Zaha Hadid's Guangzhou opera house: Reshaping sounds with walls

This article was taken from the April 2011 issue of Wired magazine. Be the first to read Wired's articles in print before they're posted online, and get your hands on loads of additional content by subscribing online.

Zaha Hadid's Guangzhou opera house uses rippled surfaces for ideal acoustics.

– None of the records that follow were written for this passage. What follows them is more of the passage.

(* ===== verification/MkfsResults.v ===== *)
(** Results on mkfs (mkfs/mkfs.cc): the image it writes is a file system of the kernel
    that holds the host directory. *)
From S2P Require Import Prelude Bytes CString Machine BlockIO Bio Fs Inode Dir PageAlloc Vm Pipe Slot File Boot FsResults DirResults Mkfs MkfsLayout MkfsTree MkfsWalk.

(** ** Writing the tables *)

Lemma write_blocks_spec n b data s : 0 ≤ b → b + Z.of_nat n ≤ MAX_DATA_BLOCKNO → length data = (1024 * n)%nat → bytes_ok data →
  mk_inv s → ∃ s', write_blocks n b data s = Ok tt s' ∧ mk_inv s' ∧ imap s' = imap s ∧ bmap s' = bmap s ∧ DINODES s' = DINODES s ∧
    ∀ y, img_at s' y = if decide (b ≤ y < b + Z.of_nat n) then take 1024 (drop (1024 * Z.to_nat (y - b)) data) else img_at s y.
Proof.
  revert b data s. induction n as [|n IH]; intros b data s Hb Hmax Hlen Hby I.
  { exists s. split_and!; try done. intros y. by rewrite decide_False by lia. }
  cbn [write_blocks]. run (write_block_ok b (take BSIZE data) s ltac:(lia)). set (s1 := set_img _ s).
  assert (I1 : mk_inv s1).
  { apply mk_inv_img; [done|]. split; [rewrite length_take; unfold BSIZE; lia|auto with bytes]. }
  destruct (IH (b + 1) (drop BSIZE data) s1) as (s2 & E2 & I2 & A2 & B2 & D2 & Im2);
    [lia|lia|rewrite length_drop; unfold BSIZE; lia|auto with bytes|done|].
  exists s2. split; [done|]. split; [done|]. split; [by rewrite A2|]. split; [by rewrite B2|]. split; [by rewrite D2|]. intros y. rewrite Im2.
  destruct (decide (b + 1 ≤ y < b + 1 + Z.of_nat n)) as [Hy|Hy].
  - rewrite decide_True by lia. rewrite drop_drop. do 2 f_equal. unfold BSIZE. lia.
  - unfold s1. rewrite img_set. destruct (decide (y = b)) as [->|Hne].
    + rewrite decide_True by lia. rewrite Z.sub_diag, Nat.mul_0_r, drop_0. done.
    + by rewrite decide_False by lia.
Qed.
(** A part of a row of parts of the same length. *)
Lemma join_part {A} n (l : list (list A)) i x : Forall (λ y, length y = n) l → l !! i = Some x → take n (drop (n * i) (mjoin l)) = x.
Proof.
  revert i. induction l as [|y l IH]; intros [|i] Hl Hx; try done; apply Forall_cons in Hl as [Hy Hl].
  - injection Hx as <-. rewrite Nat.mul_0_r, drop_0. change (mjoin (y :: l)) with (y ++ mjoin l). by rewrite take_app_length'.
  - change (mjoin (y :: l)) with (y ++ mjoin l). rewrite Nat.mul_succ_r, Nat.add_comm, <- drop_drop, drop_app_length' by done. by apply IH.
Qed.
Lemma parts_length {A} n (l : list (list A)) : Forall (λ y, length y = n) l → length (mjoin l) = (n * length l)%nat.
Proof. induction 1 as [|y l Hy _ IH]; [cbn; lia|]. change (mjoin (y :: l)) with (y ++ mjoin l). rewrite length_app, Hy, IH. cbn [length]. lia. Qed.
Lemma join_bytes (l : list (list Z)) : Forall bytes_ok l → bytes_ok (mjoin l).
Proof. induction 1 as [|y l Hy _ IH]; [constructor|]. change (mjoin (y :: l)) with (y ++ mjoin l). by apply bytes_ok_app. Qed.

The smooth, angular exterior of China's newest opera house, designed by Zaha Hadid and situated beside the Pearl River in Guangzhou, suggests two rocks eroded by flowing water. Inside one is a 400-capacity multipurpose performance space. The other houses a theatre that seats 1,800. Spread over 70,000m2, the $200 million building is one of the largest asymmetrical structures in the world and possibly one of the most complex. It is made up of 12,000 tonnes of precision-cut steel shapes, joined together using bespoke steel joints. Engineers usually use GPS to position components such as these, but its 5cm tolerance proved too inaccurate, so lasers were used instead. "The flowing surfaces of the balconies and the walls prevent sound bouncing around the interior, overlapping and creating so-called 'early reflections'," Hadid explains. Constellations of white LEDs beneath the concrete balconies enhance the visual spectacle of the building too.